Manel Naher vit dans une ville étouffante. Si chacun y exhibe son nom pour ne pas être oublié, c’est parce que la mort sociale y coincide avec la mort biologique. Peu sociable, elle trouve refuge dans une bouquinerie et rêve de s’en aller avec un de ses rares amis. Quand une chanteuse homonyme explose avec son nouveau single, occupant l’esprit de tout un tas de gens qui auraient plutôt pu penser à elle, les conséquences sont concrètes et rapides : crise cardiaque. Le traitement prescrit est clair : il est temps d’exister, de renforcer sa “présence” à tout prix.

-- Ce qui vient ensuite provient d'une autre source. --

(** The signals of a group of [Correlate] are input for [buildGroup] again. *)
Lemma Correlate_group_input signals groups g : Correlate signals = Ok groups → g ∈ groups →
  group_input (g_signals g).
Proof.
  intros H Hg. destruct (normalizeSignals signals) as [r|e] eqn:Hr.
  2: { unfold Correlate, mbind, result_bind in H. rewrite Hr in H. discriminate H. }
  destruct (Correlate_sound signals r Hr) as (cs & gs & sorted & Hc & Hp & Hsw & Hgs).
  rewrite H in Hc. injection Hc as <-.
  destruct (component_signals cs gs groups Hgs Hp g Hg) as [Hin Hok].
  pose proof (normalizeSignals_ok _ _ Hr) as [[Hv _] [Hel Hids Hsort]].
  eapply (group_input_sub r); [rewrite <-(sw_concat _ _ Hsw); by apply sublist_concat| | |done|done|].
  - destruct (go_start _ Hok) as (_ & x & Hx & _). intros He. rewrite He in Hx. by apply not_elem_of_nil in Hx.
  - apply Forall_forall. rewrite Forall_forall in Hv. intros x Hx. by apply Hv, Hel.
  - pose proof (sw_component _ _ Hsw) as Hall. rewrite Forall_forall in Hall. by apply Hall.
Qed.

(** ** Claims *)

(** C8. [Correlate] computes connected components: every input signal is in
    exactly one group and no identifier occurs twice; a group has one source,
    spans exactly its signals' windows and lists exactly their identifiers and
    evidence; and two signals are in the same group exactly when a chain of
    input signals of one source, each overlapping or within five minutes of the
    next, joins them. *)
Theorem Correlate_components signals groups : Correlate signals = Ok groups →
  (∀ s, s ∈ signals ↔ ∃ g, g ∈ groups ∧ s ∈ g_signals g) ∧
  NoDup (sg_SignalID <$> concat (g_signals <$> groups)) ∧
  Forall group_ok groups ∧
  (∀ g h x y, g ∈ groups → h ∈ groups → x ∈ g_signals g → y ∈ g_signals h →
    (g = h ↔ rtc (linked_in signals) x y)).
Proof.
  intros H. destruct (normalizeSignals signals) as [r|e] eqn:Hr.
  2: { unfold Correlate, mbind, result_bind in H. by rewrite Hr in H. }
  destruct (Correlate_sound signals r Hr) as (cs & gs & sorted & Hc & Hp & Hs & Hg).
  rewrite Hc in H. injection H as ->. split_and!.
  - intros s. by eapply groups_cover.
  - by eapply groups_ids.
  - apply Forall_forall. intros g Hgs. by eapply component_signals.
  - intros g h x y. by eapply same_group.
Qed.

Cette histoire bizarre imaginée par la française Léa Murawiec a déjà beaucoup pour me plaire telle quelle, mais alors ce dessin, ohlala. C’est vif, expressif et bourré d’idées. Le choix des couleurs est radical : pour l’essentiel noir (ou plutôt bleu) et blanc, complété d’un fort joli rouge pour les décors urbains. C’est peu dire que Léa Muraviec maîtrise son sujet et a digéré de multiples influences, de la BD franco-belge au manga, en passant par la BD indépendante et les courants les plus expérimentaux. L’autrice joue à sa guise avec l’agencement des pages, donne une consistance physique aux phylactères ou déforme les corps. Pour autant, cela ne nuit en rien à la lisibilité du récit, qui reste central.

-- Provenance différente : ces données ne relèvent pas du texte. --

(** A token authenticates a record exactly when it is live, in time, and the token's digest is the record's. *)
Lemma Validate_iff r now presented r' : session_ok r →
  Validate m now r presented = Ok r' ↔
  sr_RevokedAt r = None ∧ sr_LastSeenAt r <= now < sr_ExpiresAt r ∧ now < sr_LastSeenAt r + SessionIdleLifetime ∧
  r' = with_LastSeenAt now r ∧
  ∃ token, is_token token ∧ presented = encode_token token ∧ sr_TokenDigest r = session_digest m sessionTokenDomain token.
Proof.
  intros Hok. pose proof (validateRecordTimes_ok r now Hok) as Ht. unfold Validate.
  destruct (validateRecordTimes r now) as [err|]; [split; [done|]|].
  - intros (H1 & H2 & H3 & _). pose proof (proj2 Ht (conj H1 (conj H2 H3))). done.
  - destruct (proj1 Ht eq_refl) as (H1 & H2 & H3).
    destruct (digestPresented m sessionTokenDomain presented) as [d canonical] eqn:Hd. split.
    + intros H. case_match eqn:Hc; [done|]. injection H as <-. apply orb_false_elim in Hc as [Hc1 Hc2].
      apply negb_false_iff in Hc1, Hc2. subst canonical. apply bool_decide_eq_true in Hc2.
      destruct (digestPresented_canonical _ _ _ Hd) as (l & Hl & -> & ->). split_and!; [done|lia..|done|by exists l].
    + intros (_ & _ & _ & -> & token & Htok & -> & Hdig). rewrite digestPresented_token in Hd by done.
      apply pair_equal_spec in Hd as [<- <-]. by rewrite bool_decide_eq_true_2.
Qed.

Lemma Validate_shape r now presented r' : Validate m now r presented = Ok r' →
  validateRecordTimes r now = None ∧ r' = with_LastSeenAt now r.
Proof.
  unfold Validate. intros H. destruct (validateRecordTimes r now); [done|]. split; [done|].
  destruct (digestPresented m sessionTokenDomain presented) as [d canonical]. case_match; [done|]. by injection H as <-.
Qed.

Lemma Validate_ok r now presented r' : session_ok r → Validate m now r presented = Ok r' → session_ok r'.
Proof.
  intros Hok (H1 & H2 & H3 & -> & _)%Validate_iff; [|done]. destruct Hok as [A B C D E F G I J].
  constructor; [exact A|exact B|exact C|exact D|exact E|exact F|cbn; split; [lia|intros _; lia]|exact I|]. cbn. by rewrite H1.
Qed.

Le fond n’est ainsi pas négligé au profit de la forme. En effet, cette dernière vient renforcer plutôt que diluer un cadre anxyogène, bruyant et frénétique. Manel Naher, soumise aux diktats d’un monde hurlant qui interdit la solitude, fait son possible pour survivre physiquement et psychologiquement. Et pas toujours avec succès. Le grand vide se prête à diverses interpétations, mais rien ne nous est imposé par l’autrice, qui refuse d’ailleurs de voir son histoire réduite à une simple analogie des réseaux sociaux. Il y a en effet davantage à tirer de cette BD qui m’a ébloui du début à la fin et tout au long de laquelle j’ai poussé tout un tas de “ooh”, de “aaah” et de “hihihi”.